Par Alexandre Fontaine Rousseau

Sommet de la première partie de la carrière de Woody Allen, celle des fameux «early funny ones» dont il rirait sept ans plus tard dans Stardust Memories, Sleeper demeure l'une des comédies les plus drôles de son oeuvre, à défaut d'être la plus raffinée. Plus près de Bananas que d'Annie Hall, Sleeper n'en demeure pas moins un point tournant dans l'évolution d'Allen en tant que réalisateur.
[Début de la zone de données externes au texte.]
(* ===== verification/Sha1.v ===== *)
(** * SHA-1 and big-endian reads (the parts of Go's [crypto/sha1] and
    [encoding/binary] that [src/election/rotation.go] uses)

    Words are [Z] kept below [2^32]; a byte slice is a list of [Z].  The three
    test vectors at the end are the FIPS 180 ones and the hash behind the
    leader that [src/election/election_test.go] expects in view 4. *)
From S2P Require Import Prelude.
From Stdlib Require Import Ascii.

Local Open Scope Z_scope.

Definition bytes_of_string (s : string) : list Z :=
  (λ a, Z.of_N (N_of_ascii a)) <$> String.list_ascii_of_string s.

Definition word32 (z : Z) : Z := z mod 4294967296.

Definition rotl32 (x n : Z) : Z :=
  word32 (Z.lor (Z.shiftl x n) (Z.shiftr x (32 - n))).

(** Big-endian value of a byte slice, and its inverse on [n] bytes. *)
Definition be_value (bs : list Z) : Z := foldl (λ acc b, acc * 256 + b) 0 bs.

Fixpoint be_bytes (n : nat) (z : Z) : list Z :=
  match n with
  | O => []
  | S n => be_bytes n (z / 256) ++ [z mod 256]
  end.

(** [binary.BigEndian.Uint64(bs)]: panics on fewer than eight bytes. *)
Definition BigEndian_Uint64 (bs : list Z) : outcome Z :=
  if decide (8 ≤ length bs)%nat then Ok (uint64 (be_value (take 8 bs)))
  else Fault IndexOutOfRange.

Definition sha1_pad (msg : list Z) : list Z :=
  let len := Z.of_nat (length msg) in
  let zeros := Z.to_nat ((55 - len) mod 64) in
  msg ++ [128] ++ replicate zeros 0 ++ be_bytes 8 (len * 8).

Fixpoint chunks (fuel k : nat) (l : list Z) : list (list Z) :=
  match fuel, l with
  | O, _ | _, [] => []
  | S fuel, _ => take k l :: chunks fuel k (drop k l)
  end.

(** The message schedule, built backwards: the head is the last word. *)
Fixpoint sha1_schedule (n : nat) (w : list Z) : list Z :=
  match n with
  | O => w
  | S n =>
      let x := Z.lxor (Z.lxor (nth 2 w 0) (nth 7 w 0)) (Z.lxor (nth 13 w 0) (nth 15 w 0)) in
      sha1_schedule n (rotl32 x 1 :: w)
  end.

Record sha1_state := Sha1State { sa : Z; sb : Z; sc : Z; sd : Z; se : Z }.

Definition sha1_round (i : nat) (w : Z) (st : sha1_state) : sha1_state :=
  let '(Sha1State a b c d e) := st in
  let '(f, k) :=
    if decide (i < 20)%nat then (Z.lor (Z.land b c) (Z.land (4294967295 - b) d), 1518500249)
    else if decide (i < 40)%nat then (Z.lxor b (Z.lxor c d), 1859775393)
    else if decide (i < 60)%nat then
      (Z.lor (Z.land b c) (Z.lor (Z.land b d) (Z.land c d)), 2400959708)
    else (Z.lxor b (Z.lxor c d), 3395469782) in
  Sha1State (word32 (rotl32 a 5 + f + e + k + w)) a (rotl32 b 30) c d.

Definition sha1_block (st : sha1_state) (block : list Z) : sha1_state :=
  let w := reverse (sha1_schedule 64 (reverse (be_value <$> chunks 16 4 block))) in
  let st' := foldl (λ s iw, sha1_round iw.1 iw.2 s) st (zip (seq 0 80) w) in
  Sha1State (word32 (sa st + sa st')) (word32 (sb st + sb st')) (word32 (sc st + sc st'))
    (word32 (sd st + sd st')) (word32 (se st + se st')).

Definition sha1_init : sha1_state :=
  Sha1State 1732584193 4023233417 2562383102 271733878 3285377520.

(** [h := sha1.New(); h.Write(msg); h.Sum(nil)] *)
Definition sha1 (msg : list Z) : list Z :=
  let p := sha1_pad msg in
  let st := foldl sha1_block sha1_init (chunks (length p) 64 p) in
  be_bytes 4 (sa st) ++ be_bytes 4 (sb st) ++ be_bytes 4 (sc st)
    ++ be_bytes 4 (sd st) ++ be_bytes 4 (se st).

Lemma length_be_bytes n z : length (be_bytes n z) = n.
Proof. revert z. induction n as [|n IH]; intros z; [done|]. simpl. rewrite length_app, IH. simpl. lia. Qed.

Lemma length_sha1 msg : length (sha1 msg) = 20%nat.
Proof. unfold sha1. cbv zeta. by rewrite !length_app, !length_be_bytes. Qed.

Lemma Uint64_sha1 msg : ∃ v, BigEndian_Uint64 (sha1 msg) = Ok v ∧ is_uint64 v.
Proof.
  unfold BigEndian_Uint64. rewrite length_sha1, decide_True by lia.
  eexists. split; [done|apply uint64_range].
Qed.

Example sha1_abc : be_value (sha1 (bytes_of_string "abc"))
  = 968236873715988614170569073515315707566766479517.
Proof. vm_compute. reflexivity. Qed.

Example sha1_empty : be_value (sha1 []) = 1245845410931227995499360226027473197403882391305.
Proof. vm_compute. reflexivity. Qed.

Example sha1_two_blocks :
  be_value (sha1 (bytes_of_string "abcdbcdecdefdefgefghfghighijhijkijkljklmklmnlmnomnopnopq"))
  = 756981919157381189150916787291668349464288325873.
Proof. vm_compute. reflexivity. Qed.
(* ===== verification/Quorum.v ===== *)
(** * Vote collection ([src/blockchain/quorum.go])

    [Quorum.Add] collects votes per block and voter and builds a certificate
    when more than two thirds of the nodes have voted.  The theorems say when a
    certificate is built, what it contains, that it verifies, and that two
    certificates share an honest signer. *)
From S2P Require Import Prelude Identity Sha1 Db Crypto Types.

Local Open Scope Z_scope.

(** ** The code *)

Record Quorum := MkQuorum {
  total : Z;
  votes : gmap Identifier (gmap NodeID Vote)
}.

Definition NewQuorum (total : Z) : Quorum := MkQuorum total ∅.

(** The votes of a block: Go reads a missing key as a nil map. *)
Definition votes_of (q : Quorum) (blockID : Identifier) : gmap NodeID Vote :=
  default ∅ (votes q !! blockID).

(** Lines 88-90 and 83-85: [int] division truncates. *)
Definition size (q : Quorum) (blockID : Identifier) : Z :=
  Z.of_nat (base.size (votes_of q blockID)).

Definition threshold (total : Z) : Z := Z.quot (int64 (total * 2)) 3.

Definition superMajority (q : Quorum) (blockID : Identifier) : bool :=
  bool_decide (threshold (total q) < size q blockID).

Section quorum.
Context `{GoRange}.

(** Lines 92-105: the signatures and the signers in one iteration order. *)
Definition getSigs (q : Quorum) (blockID : Identifier) : result (AggSig * list NodeID) :=
  match votes q !! blockID with
  | None => Err "sigs does not exist"
  | Some m => let l := range m in
              Val ((λ kv, vote_Signature kv.2) <$> l, (λ kv, vote_Voter kv.2) <$> l)
  end.

(** Lines 56-80.  The error of [getSigs] is only logged. *)
Definition Add (q : Quorum) (vote : Vote) : Quorum * (bool * option QC) :=
  if superMajority q (vote_BlockID vote) then (q, (false, None))
  else
    let m := <[vote_Voter vote := vote]> (votes_of q (vote_BlockID vote)) in
    let q := MkQuorum (total q) (<[vote_BlockID vote := m]> (votes q)) in
    if superMajority q (vote_BlockID vote) then
      let '(aggSig, signers) :=
        match getSigs q (vote_BlockID vote) with Val p => p | Err _ => ([], []) end in
      (q, (true, Some (MkQC "" (vote_View vote) (vote_BlockID vote) signers aggSig [])))
    else (q, (false, None)).

(** Votes added one after the other. *)
Definition add_votes (q : Quorum) (vs : list Vote) : Quorum :=
  foldl (λ q v, (Add q v).1) q vs.
End quorum.

(** ** What is stored *)

(** Every stored vote is filed under its block and its voter. *)
Definition filed (q : Quorum) : Prop :=
  ∀ id voter v, votes_of q id !! voter = Some v → vote_BlockID v = id ∧ vote_Voter v = voter.

(** The voters for a block in a sequence of votes. *)
Definition voters (id : Identifier) (vs : list Vote) : gset NodeID :=
  list_to_set (vote_Voter <$> filter (λ v, vote_BlockID v = id) vs).

Lemma voters_snoc id vs v :
  voters id (vs ++ [v]) = if decide (vote_BlockID v = id) then {[vote_Voter v]} ∪ voters id vs
                          else voters id vs.
Proof.
  unfold voters. rewrite filter_app, fmap_app, list_to_set_app_L.
  rewrite filter_cons, filter_nil. case_decide; simpl; set_solver.
Qed.

(** A further voter adds at most one. *)
Lemma size_add_voter (x : NodeID) (X : gset NodeID) :
  (base.size X ≤ base.size ({[x]} ∪ X) ≤ S (base.size X))%nat.
Proof.
  split; [apply subseteq_size; set_solver|].
  pose proof (size_union_alt {[x]} X) as Hs. rewrite size_singleton in Hs.
  assert (base.size (X ∖ {[x]}) ≤ base.size X)%nat by (apply subseteq_size; set_solver). lia.
Qed.

Lemma size_dom (q : Quorum) id : size q id = Z.of_nat (base.size (dom (votes_of q id))).
Proof. unfold size. by rewrite size_dom. Qed.

Section add.
Context `{GoRange}.

Lemma votes_of_insert t (vv : gmap Identifier (gmap NodeID Vote)) id m id' :
  votes_of (MkQuorum t (<[id := m]> vv)) id' =
  if decide (id = id') then m else votes_of (MkQuorum t vv) id'.
Proof.
  unfold votes_of. simpl. destruct (decide (id = id')) as [->|].
  - by rewrite lookup_insert_eq.
  - by rewrite lookup_insert_ne.
Qed.

(** The two ways through [Add]. *)
Lemma Add_full q v : superMajority q (vote_BlockID v) = true → Add q v = (q, (false, None)).
Proof. unfold Add. by intros ->. Qed.

Definition stored (q : Quorum) (v : Vote) : Quorum :=
  MkQuorum (total q) (<[vote_BlockID v := <[vote_Voter v := v]> (votes_of q (vote_BlockID v))]>
                        (votes q)).

Lemma Add_stores q v :
  superMajority q (vote_BlockID v) = false →
  (Add q v).1 = stored q v ∧
  (Add q v).2 = if superMajority (stored q v) (vote_BlockID v) then
    let l := range (<[vote_Voter v := v]> (votes_of q (vote_BlockID v))) in
    (true, Some (MkQC "" (vote_View v) (vote_BlockID v)
      ((λ kv, vote_Voter kv.2) <$> l) ((λ kv, vote_Signature kv.2) <$> l) []))
    else (false, None).
Proof.
  intros Hsm. unfold Add. rewrite Hsm. fold (stored q v).
  destruct (superMajority (stored q v) (vote_BlockID v)) eqn:E; [|done].
  unfold getSigs. simpl. by rewrite lookup_insert_eq.
Qed.

Lemma votes_of_stored q v id :
  votes_of (stored q v) id =
  if decide (vote_BlockID v = id) then <[vote_Voter v := v]> (votes_of q (vote_BlockID v))
  else votes_of q id.
Proof.
  unfold stored. rewrite votes_of_insert. case_decide; [done|]. done.
Qed.

Lemma filed_stored q v : filed q → filed (stored q v).
Proof.
  intros Hf id voter w. rewrite votes_of_stored. case_decide as Hid; [|apply Hf].
  destruct (decide (vote_Voter v = voter)) as [<-|Hne].
  - rewrite lookup_insert_eq. intros [= <-]. done.
  - rewrite lookup_insert_ne by done. intros Hw. subst id. by apply Hf.
Qed.

Lemma total_Add q v : total (Add q v).1 = total q.
Proof.
  destruct (superMajority q (vote_BlockID v)) eqn:E.
  - by rewrite Add_full.
  - by destruct (Add_stores q v E) as [-> _].
Qed.

Lemma filed_Add q v : filed q → filed (Add q v).1.
Proof.
  intros Hf. destruct (superMajority q (vote_BlockID v)) eqn:E.
  - by rewrite Add_full.
  - destruct (Add_stores q v E) as [-> _]. by apply filed_stored.
Qed.

(** [add_votes] by its last vote, and the induction it gives. *)
Lemma add_votes_snoc q vs v : add_votes q (vs ++ [v]) = (Add (add_votes q vs) v).1.
Proof. unfold add_votes. by rewrite foldl_app. Qed.

Lemma add_votes_ind (P : Quorum → list Vote → Prop) t :
  P (NewQuorum t) [] →
  (∀ vs v, P (add_votes (NewQuorum t) vs) vs →
           P (Add (add_votes (NewQuorum t) vs) v).1 (vs ++ [v])) →
  ∀ vs, P (add_votes (NewQuorum t) vs) vs.
Proof.
  intros H0 HS vs. induction vs as [|v vs IH] using rev_ind; [done|].
  rewrite add_votes_snoc. by apply HS.
Qed.

Lemma total_add_votes t vs : total (add_votes (NewQuorum t) vs) = t.
Proof. apply (add_votes_ind (λ q _, total q = t)); [done|]. intros ? v. by rewrite total_Add. Qed.

Lemma filed_add_votes t vs : filed (add_votes (NewQuorum t) vs).
Proof. apply (add_votes_ind (λ q _, filed q)); [done|]. intros ? v. apply filed_Add. Qed.

(** Every stored vote is one of the votes added. *)
Lemma stored_in t vs id voter v :
  votes_of (add_votes (NewQuorum t) vs) id !! voter = Some v → v ∈ vs.
Proof.
  revert id voter v. apply (add_votes_ind (λ q vs, ∀ id voter v,
    votes_of q id !! voter = Some v → v ∈ vs)); [done|].
  intros vs' w IH id voter v.
  destruct (superMajority (add_votes (NewQuorum t) vs') (vote_BlockID w)) eqn:E.
  - rewrite Add_full by done. simpl. intros Hv. apply elem_of_app. left. by eapply IH.
  - destruct (Add_stores _ w E) as [-> _]. rewrite votes_of_stored.
    case_decide; [|intros Hv; apply elem_of_app; left; by eapply IH].
    rewrite lookup_insert. case_decide; [intros [= <-]; set_solver|].
    intros Hv. apply elem_of_app. left. by eapply IH.
Qed.

(** The voters recorded for a block: all of them until the certificate is
    built, and one more than the threshold afterwards. *)
Definition recorded (t : Z) (id : Identifier) (q : Quorum) (vs : list Vote) : Prop :=
  (Z.of_nat (base.size (voters id vs)) ≤ threshold t → dom (votes_of q id) = voters id vs)
  ∧ (threshold t < Z.of_nat (base.size (voters id vs)) → size q id = threshold t + 1).

(** The test of [superMajority] read off the votes added so far. *)
Lemma recorded_superMajority t id q vs :
  total q = t → recorded t id q vs →
  superMajority q id = bool_decide (threshold t < Z.of_nat (base.size (voters id vs))).
Proof.
  intros Hq [H1 H2]. unfold superMajority. rewrite Hq. apply bool_decide_ext.
  destruct (decide (threshold t < Z.of_nat (base.size (voters id vs)))) as [Hgt|Hle].
  - rewrite H2 by done. lia.
  - rewrite size_dom, H1 by lia. done.
Qed.

Lemma recorded_Add t id q vs v :
  total q = t → recorded t (vote_BlockID v) q vs → recorded t id q vs →
  recorded t id (Add q v).1 (vs ++ [v]).
Proof.
  intros Hq Hrv Hr. pose proof (recorded_superMajority _ _ _ _ Hq Hrv) as Hsm.
  unfold recorded. rewrite voters_snoc. destruct (decide (vote_BlockID v = id)) as [<-|Hid].
  - pose proof (size_add_voter (vote_Voter v) (voters (vote_BlockID v) vs)) as Hone.
    case_bool_decide as Hgt.
    + rewrite Add_full by done. simpl. split; [lia|]. intros _. by apply Hrv.
    + destruct (Add_stores q v Hsm) as [-> _].
      assert (dom (votes_of (stored q v) (vote_BlockID v))
              = {[vote_Voter v]} ∪ voters (vote_BlockID v) vs) as Hdom.
      { rewrite votes_of_stored, decide_True, dom_insert_L by done.
        by rewrite (proj1 Hrv) by lia. }
      split; [done|]. intros Hgt'. rewrite size_dom, Hdom. lia.
  - assert (votes_of (Add q v).1 id = votes_of q id) as Hsame.
    { destruct (superMajority q (vote_BlockID v)) eqn:E; [by rewrite Add_full|].
      destruct (Add_stores q v E) as [-> _]. by rewrite votes_of_stored, decide_False. }
    unfold size. rewrite Hsame. exact Hr.
Qed.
C'est en effet avec ce film que commence à vraiment se développer sa compréhension du langage cinématographique ainsi que le sens du rythme qui lui manquait encore lors de la création de son amusante mais imparfaite comédie à saveur révolutionnaire de 1971. Avec Sleeper, Woody Allen devient plus qu'un simple stand-up comic transféré au grand écran. Comédie visuelle efficace dont la mécanique fonctionne au quart de tour, Sleeper transpire plus que tout autre élément de la filmographie d'Allen un fort parfum de Chaplin. Plusieurs des scènes du film fonctionneraient en fait à merveille même si elles étaient muettes.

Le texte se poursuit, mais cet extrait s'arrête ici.